(Stored items)
.....
(* ===== verification/Status.v ===== *)
(** * The status report (ddsnapd.c, dm-ddsnap.h)

    The count of shared chunks per snapshot and the reply to a status
    request. *)

From S2P Require Import Prelude Bytes State Buffer Bitmap Leaf Alloc Journal Btree Snapshot.

(** [for (; num; num >>= 1) if (num & 1) count++] on 64 bits *)
Fixpoint bit_count_loop (fuel : nat) (num : Z) : Z :=
  match fuel with
  | O => 0
  | S f => if num =? 0 then 0
           else (if negb (Z.land num 1 =? 0) then 1 else 0) + bit_count_loop f (Z.shiftr num 1)
  end.
Definition bit_count (num : Z) : Z := bit_count_loop 64 num.

(** [share_table[MAX_SNAPSHOTS * bit + share_count]++] for every bit of [share] *)
Definition count_share (table : list Z) (share : Z) : list Z :=
  let share_count := bit_count share - 1 in
  foldl (fun table bit =>
    if negb (Z.land share (bit64 (Z.of_nat bit)) =? 0)
    then alter (fun n => u64 (n + 1)) (Z.to_nat (MAX_SNAPSHOTS * Z.of_nat bit + share_count)) table
    else table) table (seq 0 (Z.to_nat MAX_SNAPSHOTS)).

Fixpoint calc_sharing_shares (shares : list Z) (table : list Z) : prog (list Z) :=
  match shares with
  | [] => mret table
  | share :: l => assertM (negb (share =? 0));; calc_sharing_shares l (count_share table share)
  end.

(** The leaf visitor: every exception of every entry. *)
Definition calc_sharing (leaf : block) (table : list Z) : prog (list Z) :=
  calc_sharing_shares (i ← seq 0 (leaf_count leaf); ex_share leaf <$> exc_ptrs leaf i) table.

(** Layout of [struct status_reply] and [struct snapshot_details], packed. *)
Definition sizeof_status_reply : Z := 56.
Definition details_rowsize (snapshots : Z) : Z := sizeof_status_reply + snapshots * 8.
Definition snapshot_details_addr (row snapshots : Z) : Z := sizeof_status_reply + row * details_rowsize snapshots.
Definition snapshot_details_calc_size (row snapshots : Z) : Z := snapshot_details_addr row snapshots.

Definition put_details (s : superblock) (share_array : list Z) (b : block) (row : nat) (sn : snapshot) : block :=
  let p := Z.to_nat (snapshot_details_addr (Z.of_nat row) (snapshots s)) in
  let b := st32 p (sn_tag sn) b in
  let b := st 1 (p + 4) (sn_prio sn) b in
  let b := st16 (p + 5) (usecount s sn) b in
  let b := st64 (p + 7) (sn_ctime sn) b in
  if is_squashed sn then st64 (p + 15) (-1) b
  else
    foldl (fun b col =>
      st64 (p + 15 + 8 * col) (default 0 (share_array !! Z.to_nat (MAX_SNAPSHOTS * sn_bit sn + Z.of_nat col))) b)
      b (seq 0 (Z.to_nat (snapshots s))).

(** The bytes of the reply for a table of shares. *)
Definition status_bytes (s : superblock) (share_array : list Z) : block :=
  let b := replicate (Z.to_nat (snapshot_details_calc_size (snapshots s) (snapshots s))) 0 in
  let b := st64 0 (create_time (image s)) b in
  let b := st32 12 (allocsize_bits (img_metadata (image s))) b in
  let b := st64 16 (chunks (img_metadata (image s))) b in
  let b := st64 24 (freechunks (img_metadata (image s))) b in
  let b := st32 32 (allocsize_bits (img_snapdata (image s))) b in
  let b := st64 36 (chunks (img_snapdata (image s))) b in
  let b := st64 44 (freechunks (img_snapdata (image s))) b in
  let b := st32 52 (snapshots s) b in
  foldl (fun b e => put_details s share_array b e.1 e.2) b (imap pair (snaplist (image s))).

(** The reply; the result of the traversal is not looked at. *)
Definition get_status : prog block :=
  '(_, table) ← traverse_tree_range calc_sharing 0 (replicate 4096 0);
  s ← getsb;
  let b := status_bytes s table in
  selfcheck_freespace;;
  mret b.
.....
• TASK GOAL
Could you output every entry above exactly as it stands?

• THE COMPLETED TASK
(* ===== verification/Status.v ===== *)
(** * The status report (ddsnapd.c, dm-ddsnap.h)

    The count of shared chunks per snapshot and the reply to a status
    request. *)

From S2P Require Import Prelude Bytes State Buffer Bitmap Leaf Alloc Journal Btree Snapshot.

(** [for (; num; num >>= 1) if (num & 1) count++] on 64 bits *)
Fixpoint bit_count_loop (fuel : nat) (num : Z) : Z :=
  match fuel with
  | O => 0
  | S f => if num =? 0 then 0
           else (if negb (Z.land num 1 =? 0) then 1 else 0) + bit_count_loop f (Z.shiftr num 1)
  end.
Definition bit_count (num : Z) : Z := bit_count_loop 64 num.

(** [share_table[MAX_SNAPSHOTS * bit + share_count]++] for every bit of [share] *)
Definition count_share (table : list Z) (share : Z) : list Z :=
  let share_count := bit_count share - 1 in
  foldl (fun table bit =>
    if negb (Z.land share (bit64 (Z.of_nat bit)) =? 0)
    then alter (fun n => u64 (n + 1)) (Z.to_nat (MAX_SNAPSHOTS * Z.of_nat bit + share_count)) table
    else table) table (seq 0 (Z.to_nat MAX_SNAPSHOTS)).

Fixpoint calc_sharing_shares (shares : list Z) (table : list Z) : prog (list Z) :=
  match shares with
  | [] => mret table
  | share :: l => assertM (negb (share =? 0));; calc_sharing_shares l (count_share table share)
  end.

(** The leaf visitor: every exception of every entry. *)
Definition calc_sharing (leaf : block) (table : list Z) : prog (list Z) :=
  calc_sharing_shares (i ← seq 0 (leaf_count leaf); ex_share leaf <$> exc_ptrs leaf i) table.

(** Layout of [struct status_reply] and [struct snapshot_details], packed. *)
Definition sizeof_status_reply : Z := 56.
Definition details_rowsize (snapshots : Z) : Z := sizeof_status_reply + snapshots * 8.
Definition snapshot_details_addr (row snapshots : Z) : Z := sizeof_status_reply + row * details_rowsize snapshots.
Definition snapshot_details_calc_size (row snapshots : Z) : Z := snapshot_details_addr row snapshots.

Definition put_details (s : superblock) (share_array : list Z) (b : block) (row : nat) (sn : snapshot) : block :=
  let p := Z.to_nat (snapshot_details_addr (Z.of_nat row) (snapshots s)) in
  let b := st32 p (sn_tag sn) b in
  let b := st 1 (p + 4) (sn_prio sn) b in
  let b := st16 (p + 5) (usecount s sn) b in
  let b := st64 (p + 7) (sn_ctime sn) b in
  if is_squashed sn then st64 (p + 15) (-1) b
  else
    foldl (fun b col =>
      st64 (p + 15 + 8 * col) (default 0 (share_array !! Z.to_nat (MAX_SNAPSHOTS * sn_bit sn + Z.of_nat col))) b)
      b (seq 0 (Z.to_nat (snapshots s))).

(** The bytes of the reply for a table of shares. *)
Definition status_bytes (s : superblock) (share_array : list Z) : block :=
  let b := replicate (Z.to_nat (snapshot_details_calc_size (snapshots s) (snapshots s))) 0 in
  let b := st64 0 (create_time (image s)) b in
  let b := st32 12 (allocsize_bits (img_metadata (image s))) b in
  let b := st64 16 (chunks (img_metadata (image s))) b in
  let b := st64 24 (freechunks (img_metadata (image s))) b in
  let b := st32 32 (allocsize_bits (img_snapdata (image s))) b in
  let b := st64 36 (chunks (img_snapdata (image s))) b in
  let b := st64 44 (freechunks (img_snapdata (image s))) b in
  let b := st32 52 (snapshots s) b in
  foldl (fun b e => put_details s share_array b e.1 e.2) b (imap pair (snaplist (image s))).

(** The reply; the result of the traversal is not looked at. *)
Definition get_status : prog block :=
  '(_, table) ← traverse_tree_range calc_sharing 0 (replicate 4096 0);
  s ← getsb;
  let b := status_bytes s table in
  selfcheck_freespace;;
  mret b.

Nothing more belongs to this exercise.